But nothing. Only silence and my thundering heart as the shadow vanishes, leaving a leather rectangle behind, pierced through with my knife.

I grab it with one hand, instantly recoiling – I can almost hear echoes of screaming, screaming that sounds like a name – and dislodge it from my blade.

It floats sadly for a second, then sinks into the foamy depths.

There is a strange residue left on my fingers, black as tar but not as sticky.

Oily, almost, carrying a sense of wrongness I can’t name.

I wash it in the waters, rubbing my hands, my knife.

Finally, it evaporates. The rose scent dissipates, replaced by the sea’s salty ordinariness.

I lie back in the waters to slow my breath, waiting for Anassa to thank me.
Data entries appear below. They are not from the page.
(* ===== verification/Fs.v ===== *)
(** * MinimaFS ([src/impl/filesystem/minimafs.c])

    The file system over the block devices of [Block.v], the extent allocator
    of [Extent.v] and the texts of [FsText.v]. State: record [fsys] holds the
    tables [g_drives], [g_block_alloc], [g_dma_bounce], [g_self_test_done] and
    [g_file_handle_pool], and the block devices. A drive is its index in
    [g_drives] (its [drive_number] field always equals it), a file handle its
    index in the pool, a device its index in the device table.

    Every function is in the state and outcome monad [fsM]: [Undef] is a copy
    past an array, a null dereference or a read of bytes never written, [Hang]
    a loop that never ends. [env] carries what a call finds around it: which
    sizes [alloc_unzeroed] and [alloc] give ([can_alloc]), whether
    [alloc_pages_zeroed] gives the 16 pages of a bounce buffer ([can_pages])
    and the date text ([now]). The scratch pools (folder descriptors,
    metadata, path buffers) are free when a call starts and a call gives back
    what it took; the spin locks are free likewise. Serial output and the
    polling delays have no effect on the state and are left out. *)

From S2P Require Import Prelude CString Time Net Block Extent FsText.
Import fstext.

Open Scope c_scope.

Module minimafs.

(** ** State *)

Record env := mk_env { can_alloc : Z → bool; can_pages : bool; now : list Z }.

Record drive := mk_drive {
  mounted : bool; d_name : list Z; sdesc : minimafs_storage_desc; device : option nat
}.
Definition drive_zero : drive := mk_drive false [] sd_zero None.

Record file_handle := mk_handle {
  h_drive : nat; h_path : list Z; h_meta : minimafs_file_metadata;
  h_data : option (list Z); h_data_size : Z; h_position : Z;
  h_modified : bool; h_read_only : bool;
  h_streaming : bool; h_block_offset : Z; h_block_count : Z; h_data_offset : Z;
  h_cache : option (list Z); h_cached : Z
}.

Section minimafs.
  Context {D : Type} `{BlockDriver D}.

Record fsys := mk_fsys {
  drives : list drive; allocs : list extent.block_alloc; bounce : list bool; tested : list bool;
  handles : list (option file_handle); store : storage D
}.

Definition set_drives (l : list drive) (s : fsys) : fsys :=
  mk_fsys l (allocs s) (bounce s) (tested s) (handles s) (store s).
Definition set_allocs (l : list extent.block_alloc) (s : fsys) : fsys :=
  mk_fsys (drives s) l (bounce s) (tested s) (handles s) (store s).
Definition set_bounce (l : list bool) (s : fsys) : fsys :=
  mk_fsys (drives s) (allocs s) l (tested s) (handles s) (store s).
Definition set_tested (l : list bool) (s : fsys) : fsys :=
  mk_fsys (drives s) (allocs s) (bounce s) l (handles s) (store s).
Definition set_handles (l : list (option file_handle)) (s : fsys) : fsys :=
  mk_fsys (drives s) (allocs s) (bounce s) (tested s) l (store s).
Definition set_store (st : storage D) (s : fsys) : fsys :=
  mk_fsys (drives s) (allocs s) (bounce s) (tested s) (handles s) st.

(** ** The monad *)

Definition fsM (A : Type) : Type := fsys → outcome (A * fsys).
#[global] Instance fsM_ret : MRet fsM := λ A a s, Ret (a, s).
#[global] Instance fsM_bind : MBind fsM := λ A B k m s, let* (a, s) := m s in k a s.
Definition lift {A} (o : outcome A) : fsM A := λ s, let* a := o in Ret (a, s).
Definition gets {A} (f : fsys → A) : fsM A := λ s, Ret (f s, s).
Definition modify (f : fsys → fsys) : fsM unit := λ s, Ret (tt, f s).

(** ** Drives *)

Definition MAX_DRIVES : nat := 99.
(* ===== verification/FsFile.v ===== *)
(** * The blocks of a file

    [minimafs_write_file_to_disk_segments] cuts header, data and footer into
    blocks with 32-bit offset arithmetic. The lemmas here show that the blocks
    written are the file's image ([image]): header, the two segments, the
    footer, then zeros. *)

From S2P Require Import Prelude CString Time Net Block Extent FsText Fs FsDisk.
Import fstext minimafs fsdisk.

Open Scope c_scope.

Module fsfile.

(** ** One segment, one block *)

(** A segment as the C code passes it: a pointer, possibly null, and a
    length. *)
Definition seg_is (seg : option (list Z)) (len : Z) (l : list Z) : Prop :=
  len = Z.of_nat (length l) ∧ (seg = Some l ∨ seg = None ∧ l = []).

Definition over (f : Z → Z) (st : Z) (l : list Z) : Z → Z :=
  λ x, if (st <=? x) && (x <? st + Z.of_nat (length l)) then default 0 (l !! Z.to_nat (x - st)) else f x.

Lemma over_nil f st x : over f st [] x = f x.
Proof.
  unfold over. destruct (Z.leb_spec st x), (Z.ltb_spec x (st + Z.of_nat (length (A := Z) []))); cbn [andb]; try done.
  simpl in *. lia.
Qed.

(** Decide the comparisons of the goal, each one way only. *)
Ltac decide_range :=
  repeat match goal with
  | |- context [?u <=? ?v] => destruct (Z.leb_spec u v); try lia
  | |- context [?u <? ?v] => destruct (Z.ltb_spec u v); try lia
  end; cbn [andb].

Lemma take_seqZ k b n : 0 ≤ k ≤ n → take (Z.to_nat k) (seqZ b n) = seqZ b k.
Proof.
  intros. apply list_eq. intros i. destruct (decide (Z.of_nat i < k)).
  - rewrite lookup_take_lt by lia. by rewrite !lookup_seqZ_lt by lia.
  - rewrite lookup_take_ge by lia. by rewrite lookup_seqZ_ge by lia.
Qed.
Lemma drop_seqZ k b n : 0 ≤ k → drop (Z.to_nat k) (seqZ b n) = seqZ (b + k) (n - k).
Proof.
  intros. apply list_eq. intros i. rewrite lookup_drop. destruct (decide (Z.of_nat i < n - k)).
  - rewrite !lookup_seqZ_lt by lia. f_equal. lia.
  - by rewrite !lookup_seqZ_ge by lia.
Qed.

Lemma slice_over f st l a k : 0 ≤ k → st ≤ a → a + k ≤ st + Z.of_nat (length l) →
  take (Z.to_nat k) (drop (Z.to_nat (a - st)) l) = over f st l <$> seqZ a k.
Proof.
  intros. apply list_eq. intros i. rewrite list_lookup_fmap. destruct (decide (Z.of_nat i < k)).
  - rewrite lookup_take_lt, lookup_drop, lookup_seqZ_lt by lia. simpl. unfold over.
    rewrite (proj2 (Z.leb_le _ _)), (proj2 (Z.ltb_lt _ _)) by lia. simpl.
    replace (Z.to_nat (a + Z.of_nat i - st)) with (Z.to_nat (a - st) + i)%nat by lia.
    destruct (lookup_lt_is_Some_2 l (Z.to_nat (a - st) + i)) as [y ->]; [lia|done].
  - rewrite lookup_take_ge by lia. by rewrite lookup_seqZ_ge by lia.
Qed.

Lemma over_outside f st l a k : (∀ x, a ≤ x < a + k → x < st ∨ st + Z.of_nat (length l) ≤ x) →
  over f st l <$> seqZ a k = f <$> seqZ a k.
Proof.
  intros Ho. apply list_fmap_ext. intros i x Hx. apply lookup_seqZ in Hx as [-> Hi]. unfold over.
  specialize (Ho (a + Z.of_nat i) ltac:(lia)).
  destruct (Z.leb_spec st (a + Z.of_nat i)), (Z.ltb_spec (a + Z.of_nat i) (st + Z.of_nat (length l))); simpl; try done. lia.
Qed.

(** Copying a segment into a block overlays it where it meets the block. *)
Lemma copy_segment_ok f bo seg len l st :
  seg_is seg len l → 0 ≤ bo → bo + 4096 < 4294967296 → 0 ≤ st → st + len < 4294967296 →
  minimafs_copy_segment_to_block (f <$> seqZ bo 4096) bo seg len st = Ret (over f st l <$> seqZ bo 4096).
Proof.
  intros [-> Hseg] Hbo Hbe Hst Hse. unfold minimafs_copy_segment_to_block.
  assert (l = [] → over f st l <$> seqZ bo 4096 = f <$> seqZ bo 4096) as Hnil.
  { intros ->. apply list_fmap_ext. intros i x _. apply over_nil. }
  destruct Hseg as [->|[-> ->]]; [|by rewrite Hnil].
  destruct (Z.eqb_spec (Z.of_nat (length l)) 0) as [E|E]; [rewrite Hnil; [done|by destruct l]|].
  unfold MINIMAFS_BLOCK_SIZE. rewrite !u32_small by (unfold is_u32; lia).
  destruct (Z.leb_spec (st + Z.of_nat (length l)) bo), (Z.leb_spec (bo + 4096) st); cbn [orb].
  1-3: rewrite over_outside; [done|intros; lia].
  set (cs := if bo <? st then st else bo). set (ce := if _ <? bo + 4096 then _ else _).
  assert (cs = Z.max bo st) as -> by (unfold cs; destruct (Z.ltb_spec bo st); lia).
  assert (ce = Z.min (st + Z.of_nat (length l)) (bo + 4096)) as ->
    by (unfold ce; destruct (Z.ltb_spec (st + Z.of_nat (length l)) (bo + 4096)); lia).
  set (cs := Z.max bo st). set (ce := Z.min _ _). assert (bo ≤ cs < ce ∧ st ≤ cs ∧ ce ≤ bo + 4096 ∧ ce ≤ st + Z.of_nat (length l)) as Hc by lia.
  rewrite u32_small by (unfold is_u32; lia).
  destruct (Z.ltb_spec 4096 (cs - bo + (ce - cs))); [lia|].
  destruct (Z.ltb_spec (Z.of_nat (length l)) (cs - st + (ce - cs))); [lia|]. cbn [orb]. f_equal.
  rewrite <- fmap_take, <- fmap_drop, take_seqZ, drop_seqZ by lia. rewrite (slice_over f) by lia.
  rewrite <- (over_outside f st l bo) by (intros; lia).
  rewrite <- (over_outside f st l (bo + (cs - bo + (ce - cs)))) by (intros; lia).
  rewrite <- !fmap_app. f_equal.
  replace (bo + (cs - bo + (ce - cs))) with (bo + (cs - bo) + (ce - cs)) by lia.
  replace cs with (bo + (cs - bo)) at 2 by lia.
  rewrite <- seqZ_app by lia. rewrite <- seqZ_app by lia. f_equal. lia.
Qed.

(** ** The image of a file *)

Definition contents (header l1 l2 : list Z) : list Z := header ++ l1 ++ l2 ++ FOOTER.
Definition image (header l1 l2 : list Z) (x : Z) : Z := default 0 (contents header l1 l2 !! Z.to_nat x).

Lemma footer_length : length FOOTER = 5%nat.
Proof. reflexivity. Qed.

Lemma image_over header l1 l2 x : 0 ≤ x →
  over (over (over (over (λ _, 0) 0 header) (Z.of_nat (length header)) l1)
    (Z.of_nat (length header) + Z.of_nat (length l1)) l2)
    (Z.of_nat (length header) + (Z.of_nat (length l1) + Z.of_nat (length l2))) FOOTER x = image header l1 l2 x.
Proof.
  intros Hx. unfold over, image, contents. rewrite footer_length.
  set (h := length header). set (a := length l1). set (b := length l2).
  destruct (decide (x < Z.of_nat h)).
  { rewrite lookup_app_l by lia. decide_range. by rewrite Z.sub_0_r. }
  rewrite lookup_app_r by lia. destruct (decide (x < Z.of_nat h + Z.of_nat a)).
  { rewrite lookup_app_l by lia. decide_range. do 2 f_equal. lia. }
  rewrite lookup_app_r by lia. destruct (decide (x < Z.of_nat h + Z.of_nat a + Z.of_nat b)).
  { rewrite lookup_app_l by lia. decide_range. do 2 f_equal. lia. }
  rewrite lookup_app_r by lia. destruct (decide (x < Z.of_nat h + (Z.of_nat a + Z.of_nat b) + 5)).
  - decide_range. do 2 f_equal. lia.
  - decide_range. by rewrite (lookup_ge_None_2 FOOTER) by (rewrite footer_length; lia).
Qed.

(** A block of the file, as long as the offsets stay in 32 bits. *)
Lemma file_block_ok header seg1 len1 l1 seg2 len2 l2 idx :
  seg_is seg1 len1 l1 → seg_is seg2 len2 l2 → 0 ≤ idx → idx * 4096 + 4096 < 4294967296 →
  Z.of_nat (length (contents header l1 l2)) < 4294967296 →
  file_block header seg1 len1 seg2 len2 idx = Ret (image header l1 l2 <$> seqZ (idx * 4096) 4096).
Proof.
  intros H1 H2 Hidx Hbe Hlen. pose proof H1 as [-> _]. pose proof H2 as [-> _].
  unfold contents in Hlen. rewrite !length_app, footer_length in Hlen.
  unfold file_block, MINIMAFS_BLOCK_SIZE. rewrite !u32_small by (unfold is_u32; rewrite ?u32_small by (unfold is_u32; lia); lia).
  assert (replicate (Z.to_nat 4096) 0 = (λ _, 0) <$> seqZ (idx * 4096) 4096) as ->.
  { apply list_eq. intros i. rewrite list_lookup_fmap. destruct (decide (i < 4096)%nat).
    - rewrite lookup_replicate_2, lookup_seqZ_lt by lia. done.
    - rewrite lookup_ge_None_2 by (rewrite length_replicate; lia). by rewrite lookup_seqZ_ge by lia. }
  rewrite (copy_segment_ok _ _ _ _ header) by (try (split; [done|by left]); lia). cbn [obind].
  rewrite (copy_segment_ok _ _ _ _ l1) by (done || lia). cbn [obind].
  rewrite (copy_segment_ok _ _ _ _ l2) by (done || lia). cbn [obind].
  rewrite (copy_segment_ok _ _ _ _ FOOTER) by (try (split; [reflexivity|by left]); lia).
  f_equal. apply list_fmap_ext. intros i x Hx. apply lookup_seqZ in Hx as [-> Hi]. apply image_over. lia.
Qed.

Lemma file_blocks_ok header seg1 len1 l1 seg2 len2 l2 : ∀ n idx,
  seg_is seg1 len1 l1 → seg_is seg2 len2 l2 → 0 ≤ idx → (idx + Z.of_nat n) * 4096 < 4294967296 →
  Z.of_nat (length (contents header l1 l2)) < 4294967296 →
  file_blocks n header seg1 len1 seg2 len2 idx = Ret (image header l1 l2 <$> seqZ (idx * 4096) (Z.of_nat n * 4096)).
Proof.
  induction n as [|n IH]; intros idx H1 H2 Hidx Hb Hlen; [done|]. cbn [file_blocks].
  rewrite (file_block_ok _ _ _ l1 _ _ l2) by (done || lia). cbn [obind]. rewrite IH by (done || lia). cbn [obind].
  rewrite <- fmap_app. do 2 f_equal.
  replace (Z.of_nat (S n) * 4096) with (4096 + Z.of_nat n * 4096) by lia. rewrite seqZ_app by lia. do 2 f_equal. lia.
Qed.

(** ** The blocks on disk *)

Section write_file.
  Context {D : Type} `{BlockDriver D}.
  Context (dn dev : nat) (total : Z).
  Context (header : list Z) (seg1 : option (list Z)) (len1 : Z) (l1 : list Z)
          (seg2 : option (list Z)) (len2 : Z) (l2 : list Z).
  Context (Hs1 : seg_is seg1 len1 l1) (Hs2 : seg_is seg2 len2 l2).
  Context (Hlen : Z.of_nat (length (contents header l1 l2)) < 4294967296).

Lemma write_file_loop_ok E start bc : 0 ≤ start → bc * 4096 < 4294967296 → start + bc ≤ total → ∀ fuel i (s : fsys),
  on_device dn dev total s → 0 ≤ i ≤ bc → bc - i < Z.of_nat fuel →
  ∃ s', write_file_loop fuel E dn start bc i header seg1 len1 seg2 len2 s = Ret (true, s') ∧
    written dev (start + i) (bc - i) (image header l1 l2 <$> seqZ (i * 4096) ((bc - i) * 4096)) s s'.
Proof.
  intros Hst Hbc Htot. induction fuel as [|fuel IH]; intros i s Hod Hi Hf; [lia|]. cbn [write_file_loop].
  pose proof (od_total _ _ _ _ Hod) as Ht.
  destruct (Z.ltb_spec i bc).
  2:{ exists s. split; [done|]. replace (bc - i) with 0 by lia. by apply written_nil with dn total. }
  set (chunk := if _ <? bc - i then _ else _).
  assert (1 ≤ chunk ≤ bc - i) as Hc by (unfold chunk, DMA_BOUNCE_BLOCKS; destruct (Z.ltb_spec 16 (bc - i)); lia).
  clearbody chunk. set (buf := image header l1 l2 <$> seqZ (i * 4096) (chunk * 4096)).
  assert (Z.of_nat (length buf) = chunk * MINIMAFS_BLOCK_SIZE) as Hbl.
  { unfold buf, MINIMAFS_BLOCK_SIZE. rewrite length_fmap, length_seqZ. lia. }
  rewrite (bind_lift _ _ s buf) by (rewrite (file_blocks_ok _ _ _ l1 _ _ l2); try done; try lia; unfold buf; do 3 f_equal; lia).
  rewrite u32_small by (unfold is_u32; lia).
  destruct (write_blocks_ok dn dev total E s (start + i) chunk buf Hod) as (s1 & Hw & Hwr); [lia..|done|].
  rewrite (bind_eq _ _ s true s1) by done.
  destruct (IH (i + chunk) s1) as (s2 & E2 & Hwr2); [by eapply od_written|lia|lia|].
  exists s2. split; [done|]. replace (bc - i) with (chunk + (bc - (i + chunk))) by lia.
  rewrite Z.mul_add_distr_r, seqZ_app, fmap_app by lia. fold buf.
  eapply written_app; [lia|lia|done|done|].
  replace (i * 4096 + chunk * 4096) with ((i + chunk) * 4096) by lia.
  replace (start + i + chunk) with (start + (i + chunk)) by lia. done.
Qed.
End write_file.

(** What the blocks of a file hold, as a list. *)
Lemma image_list header l1 l2 n : Z.of_nat (length (contents header l1 l2)) ≤ n →
  image header l1 l2 <$> seqZ 0 n =
  contents header l1 l2 ++ replicate (Z.to_nat (n - Z.of_nat (length (contents header l1 l2)))) 0.
Proof.
  intros Hn. set (c := contents header l1 l2) in *. apply list_eq. intros i. rewrite list_lookup_fmap.
  destruct (decide (Z.of_nat i < n)).
  - rewrite lookup_seqZ_lt by lia. simpl. unfold image. fold c. replace (Z.to_nat (0 + Z.of_nat i)) with i by lia.
    destruct (decide (i < length c)%nat).
    + rewrite lookup_app_l by done. destruct (lookup_lt_is_Some_2 c i) as [y ->]; done.
    + rewrite lookup_app_r by lia. rewrite lookup_replicate_2 by lia. by rewrite lookup_ge_None_2 by lia.
  - rewrite lookup_seqZ_ge by lia. symmetry. apply lookup_ge_None. rewrite length_app, length_replicate. lia.
Qed.

Lemma blocks_for_spec n : 0 < n < 4294963200 → let b := blocks_for n in
  0 < b ∧ n ≤ b * 4096 < n + 4096 ∧ b * 4096 < 4294967296.
Proof.
  intros Hn. cbv zeta. unfold blocks_for, MINIMAFS_BLOCK_SIZE.
  rewrite (u32_small (n + 4096 - 1)) by (unfold is_u32; lia).
  rewrite u32_small by (unfold is_u32; Z.div_mod_to_equations; lia).
  rewrite Z.div_mul by lia. Z.div_mod_to_equations. lia.
Qed.
End fsfile.
Definition folder_block (dirs : dirmap) (root : Z) (p : list Z) : option Z :=
  if is_root p then Some root else walk_dirs dirs root (tokens [] p).
Definition folder_at (dirs : dirmap) (root : Z) (p : list Z) : option minimafs_folder_desc :=
  b ← folder_block dirs root p; dirs !! b.

Lemma walk_dirs_some dirs root total : dirs_ok root total dirs → ∀ toks b b', is_Some (dirs !! b) →
  walk_dirs dirs b toks = Some b' → is_Some (dirs !! b').
Proof.
  intros Hok. induction toks as [|t toks IH]; intros b b' Hb; simpl; [by intros [= <-]|].
  destruct Hb as [d Hb]. rewrite Hb. simpl. destruct (find_subdir _ _) as [e|] eqn:He; simpl; [|done].
  apply find_dir_spec in He as (? & ? & _). apply IH. by eapply dir_entry_target.
Qed.

Lemma root_some dirs root total : dirs_ok root total dirs → is_Some (dirs !! root).
Proof. intros Hok. apply (do_tree _ _ _ Hok). by left. Qed.

(** [minimafs_read_folder_desc] finds the folder of a path in the map. *)
Lemma read_folder_ok dirs s p : volume dirs s →
  minimafs_read_folder_desc E dn p s = Ret (folder_at dirs (root_of s) p, s).
Proof.
  intros Hv. pose proof (v_dirs _ _ Hv) as Hok. pose proof (root_some _ _ _ Hok) as Hroot.
  unfold minimafs_read_folder_desc.
  rewrite (bind_eq _ _ s (folder_block dirs (root_of s) p) s).
  2:{ unfold minimafs_get_folder_block, folder_block. rewrite bind_gets. destruct (is_root p); [done|].
      rewrite (rm_alloc _ HE). cbn [negb]. by apply walk_ok. }
  unfold folder_at. destruct (folder_block dirs (root_of s) p) as [b|] eqn:Hfb; [|done]. cbn [mbind option_bind].
  assert (is_Some (dirs !! b)) as [d Hd].
  { unfold folder_block in Hfb. destruct (is_root p); [by simplify_eq|]. by eapply walk_dirs_some. }
  rewrite (bind_eq _ _ s _ s) by (by eapply read_folder_block). rewrite Hd. cbv beta iota.
  destruct (do_good _ _ _ Hok b d Hd) as [[_ Hpath _] _]. by destruct (path d) eqn:Hp; [|rewrite <- ?Hp; destruct d; simpl in *; subst].
Qed.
After a while, it becomes obvious that she won’t. Fine. Ungrateful woman. I rise up to let her know she can find her own way ashore … and understand what’s wrong about her silence.

Anassa is not screaming any more; she’s drowning. Her pale hands are all that’s left of her over the water’s surface, her own fingers charred black from where she grappled with the shadow.

This time I don’t need a moment to decide.

Taking the deepest breath I can, I dive into the moonlit waters with my eyes open, feeling the sting of salt.

That sinking shipwreck of a queen stands out in her black dress, a chthonic reed descending into Tartaros.

Not if I can help it. I pedal faster, wrapping my knife-holding hand around her slender waist, thanking the gods she weighs as much as my hair wet.

With my other hand, I propel us upward, until we both resurface.

Cold, delicious air attacks my nostrils, and I open my mouth wide, my breathing laboured.

Anassa doesn’t cough. She doesn’t breathe, doesn’t open her eyes.

It’s possible I’ve saved her twice for nothing. She’s already gone.

But as I look into her waxy face, the angry crimson streak carving a path of caked blood from underneath her eye to her jaw, I know I can’t allow her body to become food for the fish.

Dead or alive, she should be brought ashore.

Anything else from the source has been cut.